*Collected data*:
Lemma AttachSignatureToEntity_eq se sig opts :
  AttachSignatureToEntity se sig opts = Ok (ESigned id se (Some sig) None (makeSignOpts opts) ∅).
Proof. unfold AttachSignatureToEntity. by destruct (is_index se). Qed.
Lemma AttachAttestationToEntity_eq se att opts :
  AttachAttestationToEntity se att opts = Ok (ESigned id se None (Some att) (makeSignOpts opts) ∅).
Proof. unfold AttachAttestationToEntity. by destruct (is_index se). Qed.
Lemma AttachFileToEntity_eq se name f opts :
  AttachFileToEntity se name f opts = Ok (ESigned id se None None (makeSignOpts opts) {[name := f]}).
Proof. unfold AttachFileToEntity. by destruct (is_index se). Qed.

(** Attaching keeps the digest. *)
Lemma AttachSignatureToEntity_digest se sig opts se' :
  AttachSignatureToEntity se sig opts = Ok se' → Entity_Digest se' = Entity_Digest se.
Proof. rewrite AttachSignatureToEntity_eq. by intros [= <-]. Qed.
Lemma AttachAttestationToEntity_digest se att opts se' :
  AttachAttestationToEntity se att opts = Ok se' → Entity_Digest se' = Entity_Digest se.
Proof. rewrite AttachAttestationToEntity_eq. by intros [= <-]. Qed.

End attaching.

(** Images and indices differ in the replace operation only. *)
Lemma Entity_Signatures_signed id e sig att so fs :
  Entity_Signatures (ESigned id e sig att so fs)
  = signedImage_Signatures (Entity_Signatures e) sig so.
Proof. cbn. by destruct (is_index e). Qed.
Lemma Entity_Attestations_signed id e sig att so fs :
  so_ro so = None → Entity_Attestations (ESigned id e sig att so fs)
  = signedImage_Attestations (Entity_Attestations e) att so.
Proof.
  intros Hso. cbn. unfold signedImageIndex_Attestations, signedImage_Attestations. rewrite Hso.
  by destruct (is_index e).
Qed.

* * *

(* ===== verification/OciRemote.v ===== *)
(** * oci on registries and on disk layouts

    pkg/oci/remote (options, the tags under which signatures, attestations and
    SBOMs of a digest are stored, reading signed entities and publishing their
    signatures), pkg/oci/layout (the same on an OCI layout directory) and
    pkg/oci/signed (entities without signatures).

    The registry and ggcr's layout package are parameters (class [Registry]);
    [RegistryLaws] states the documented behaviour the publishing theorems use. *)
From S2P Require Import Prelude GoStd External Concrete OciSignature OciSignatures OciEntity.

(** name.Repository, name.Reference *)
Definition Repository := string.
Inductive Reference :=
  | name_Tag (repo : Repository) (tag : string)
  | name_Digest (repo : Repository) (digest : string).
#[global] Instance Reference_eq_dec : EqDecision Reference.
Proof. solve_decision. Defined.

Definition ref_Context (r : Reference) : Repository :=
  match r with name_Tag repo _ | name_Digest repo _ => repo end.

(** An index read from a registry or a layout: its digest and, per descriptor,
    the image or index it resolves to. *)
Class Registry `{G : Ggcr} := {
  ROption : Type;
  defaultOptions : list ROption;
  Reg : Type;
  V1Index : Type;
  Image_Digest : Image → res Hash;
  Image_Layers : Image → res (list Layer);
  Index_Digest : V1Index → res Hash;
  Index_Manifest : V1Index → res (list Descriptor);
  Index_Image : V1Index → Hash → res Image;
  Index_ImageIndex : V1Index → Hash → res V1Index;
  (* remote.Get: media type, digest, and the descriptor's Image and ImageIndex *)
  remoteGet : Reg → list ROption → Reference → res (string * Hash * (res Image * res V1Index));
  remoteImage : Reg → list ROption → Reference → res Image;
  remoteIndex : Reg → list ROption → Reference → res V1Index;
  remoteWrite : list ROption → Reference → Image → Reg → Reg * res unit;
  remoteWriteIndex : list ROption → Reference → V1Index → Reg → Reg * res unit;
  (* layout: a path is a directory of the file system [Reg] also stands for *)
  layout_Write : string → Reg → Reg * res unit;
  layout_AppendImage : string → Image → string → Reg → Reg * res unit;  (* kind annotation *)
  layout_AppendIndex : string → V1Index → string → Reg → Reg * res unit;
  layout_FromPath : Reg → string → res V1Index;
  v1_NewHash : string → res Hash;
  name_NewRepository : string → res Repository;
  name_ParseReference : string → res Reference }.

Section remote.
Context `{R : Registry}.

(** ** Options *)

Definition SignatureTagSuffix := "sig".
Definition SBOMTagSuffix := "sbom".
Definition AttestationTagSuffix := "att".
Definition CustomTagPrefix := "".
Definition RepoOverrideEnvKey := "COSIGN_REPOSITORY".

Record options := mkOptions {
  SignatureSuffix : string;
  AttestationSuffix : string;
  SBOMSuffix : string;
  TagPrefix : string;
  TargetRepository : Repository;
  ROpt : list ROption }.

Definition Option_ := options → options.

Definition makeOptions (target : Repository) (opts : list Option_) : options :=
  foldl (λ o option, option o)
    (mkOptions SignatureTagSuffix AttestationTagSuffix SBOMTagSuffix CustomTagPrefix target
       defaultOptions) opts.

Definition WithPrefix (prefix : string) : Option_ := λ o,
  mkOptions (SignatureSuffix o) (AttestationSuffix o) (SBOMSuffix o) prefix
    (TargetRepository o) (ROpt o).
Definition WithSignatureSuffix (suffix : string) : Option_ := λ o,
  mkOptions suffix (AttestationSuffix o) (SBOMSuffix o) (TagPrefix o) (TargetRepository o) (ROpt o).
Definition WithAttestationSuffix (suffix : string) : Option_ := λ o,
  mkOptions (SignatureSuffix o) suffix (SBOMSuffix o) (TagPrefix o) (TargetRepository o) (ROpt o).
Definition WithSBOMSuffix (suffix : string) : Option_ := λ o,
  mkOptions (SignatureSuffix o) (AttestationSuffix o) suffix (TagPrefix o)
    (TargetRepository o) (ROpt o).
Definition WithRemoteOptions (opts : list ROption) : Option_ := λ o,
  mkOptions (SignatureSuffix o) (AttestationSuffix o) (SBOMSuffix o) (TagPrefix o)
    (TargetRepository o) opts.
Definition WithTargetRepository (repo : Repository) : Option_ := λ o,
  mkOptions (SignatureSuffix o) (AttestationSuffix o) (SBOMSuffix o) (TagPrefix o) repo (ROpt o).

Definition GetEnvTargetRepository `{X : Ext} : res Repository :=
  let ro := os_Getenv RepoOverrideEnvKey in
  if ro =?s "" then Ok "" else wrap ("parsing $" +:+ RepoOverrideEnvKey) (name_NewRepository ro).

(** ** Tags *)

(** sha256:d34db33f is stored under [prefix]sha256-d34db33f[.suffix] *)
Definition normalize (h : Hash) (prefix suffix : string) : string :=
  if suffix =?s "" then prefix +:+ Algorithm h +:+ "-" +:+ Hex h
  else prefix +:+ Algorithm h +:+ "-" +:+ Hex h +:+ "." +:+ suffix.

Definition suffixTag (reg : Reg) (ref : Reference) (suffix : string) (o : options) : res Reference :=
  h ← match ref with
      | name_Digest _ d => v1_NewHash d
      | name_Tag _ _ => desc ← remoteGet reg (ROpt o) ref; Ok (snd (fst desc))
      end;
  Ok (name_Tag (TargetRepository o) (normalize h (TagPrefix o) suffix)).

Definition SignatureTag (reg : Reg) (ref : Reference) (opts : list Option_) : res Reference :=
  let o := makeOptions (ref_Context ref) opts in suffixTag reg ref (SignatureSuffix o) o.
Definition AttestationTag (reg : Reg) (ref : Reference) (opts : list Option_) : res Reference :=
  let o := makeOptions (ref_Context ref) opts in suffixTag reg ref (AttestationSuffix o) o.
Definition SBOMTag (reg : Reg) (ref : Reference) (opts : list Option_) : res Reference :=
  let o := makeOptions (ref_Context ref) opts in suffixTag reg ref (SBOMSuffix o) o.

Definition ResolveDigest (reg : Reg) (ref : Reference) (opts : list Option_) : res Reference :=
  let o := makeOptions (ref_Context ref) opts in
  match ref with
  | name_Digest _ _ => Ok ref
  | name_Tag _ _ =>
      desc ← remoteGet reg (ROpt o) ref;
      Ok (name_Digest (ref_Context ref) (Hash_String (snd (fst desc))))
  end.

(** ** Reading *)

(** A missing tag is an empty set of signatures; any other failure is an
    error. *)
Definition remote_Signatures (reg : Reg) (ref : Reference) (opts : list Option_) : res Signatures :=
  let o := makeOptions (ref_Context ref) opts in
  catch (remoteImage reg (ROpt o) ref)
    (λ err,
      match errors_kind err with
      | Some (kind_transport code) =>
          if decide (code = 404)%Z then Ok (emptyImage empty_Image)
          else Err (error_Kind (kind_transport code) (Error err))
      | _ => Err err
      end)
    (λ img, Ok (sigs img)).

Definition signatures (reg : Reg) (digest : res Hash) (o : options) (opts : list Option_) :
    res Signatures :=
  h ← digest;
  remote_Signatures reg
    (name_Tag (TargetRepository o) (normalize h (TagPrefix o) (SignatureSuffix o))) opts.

* * *

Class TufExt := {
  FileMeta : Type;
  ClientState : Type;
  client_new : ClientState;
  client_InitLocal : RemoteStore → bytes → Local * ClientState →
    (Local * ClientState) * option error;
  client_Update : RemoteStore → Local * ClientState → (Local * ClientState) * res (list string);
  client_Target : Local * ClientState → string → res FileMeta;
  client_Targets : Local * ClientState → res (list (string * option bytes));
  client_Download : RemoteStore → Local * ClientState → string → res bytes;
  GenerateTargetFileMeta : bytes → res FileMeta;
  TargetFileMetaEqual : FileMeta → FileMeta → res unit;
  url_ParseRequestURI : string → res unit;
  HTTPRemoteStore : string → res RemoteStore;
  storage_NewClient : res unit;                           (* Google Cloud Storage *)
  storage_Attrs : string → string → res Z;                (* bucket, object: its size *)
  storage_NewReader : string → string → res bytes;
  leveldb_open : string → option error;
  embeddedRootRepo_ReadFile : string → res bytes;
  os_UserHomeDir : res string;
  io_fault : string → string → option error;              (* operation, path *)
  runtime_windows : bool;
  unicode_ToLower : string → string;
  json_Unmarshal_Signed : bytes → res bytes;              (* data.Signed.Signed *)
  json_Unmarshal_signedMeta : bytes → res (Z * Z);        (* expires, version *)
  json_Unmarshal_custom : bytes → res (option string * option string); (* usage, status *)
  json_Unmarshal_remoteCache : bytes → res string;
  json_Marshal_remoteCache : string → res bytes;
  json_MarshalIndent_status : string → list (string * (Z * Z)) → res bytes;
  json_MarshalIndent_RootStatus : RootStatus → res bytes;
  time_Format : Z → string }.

*Work order*: Could you repeat exactly the lines above from the line with "TagPrefix : string;" up to and including the line with "(** sha256:d34db33f is", and only those?

*Response below*:
  TagPrefix : string;
  TargetRepository : Repository;
  ROpt : list ROption }.

Definition Option_ := options → options.

Definition makeOptions (target : Repository) (opts : list Option_) : options :=
  foldl (λ o option, option o)
    (mkOptions SignatureTagSuffix AttestationTagSuffix SBOMTagSuffix CustomTagPrefix target
       defaultOptions) opts.

Definition WithPrefix (prefix : string) : Option_ := λ o,
  mkOptions (SignatureSuffix o) (AttestationSuffix o) (SBOMSuffix o) prefix
    (TargetRepository o) (ROpt o).
Definition WithSignatureSuffix (suffix : string) : Option_ := λ o,
  mkOptions suffix (AttestationSuffix o) (SBOMSuffix o) (TagPrefix o) (TargetRepository o) (ROpt o).
Definition WithAttestationSuffix (suffix : string) : Option_ := λ o,
  mkOptions (SignatureSuffix o) suffix (SBOMSuffix o) (TagPrefix o) (TargetRepository o) (ROpt o).
Definition WithSBOMSuffix (suffix : string) : Option_ := λ o,
  mkOptions (SignatureSuffix o) (AttestationSuffix o) suffix (TagPrefix o)
    (TargetRepository o) (ROpt o).
Definition WithRemoteOptions (opts : list ROption) : Option_ := λ o,
  mkOptions (SignatureSuffix o) (AttestationSuffix o) (SBOMSuffix o) (TagPrefix o)
    (TargetRepository o) opts.
Definition WithTargetRepository (repo : Repository) : Option_ := λ o,
  mkOptions (SignatureSuffix o) (AttestationSuffix o) (SBOMSuffix o) (TagPrefix o) repo (ROpt o).

Definition GetEnvTargetRepository `{X : Ext} : res Repository :=
  let ro := os_Getenv RepoOverrideEnvKey in
  if ro =?s "" then Ok "" else wrap ("parsing $" +:+ RepoOverrideEnvKey) (name_NewRepository ro).

(** ** Tags *)

(** sha256:d34db33f is stored under [prefix]sha256-d34db33f[.suffix] *)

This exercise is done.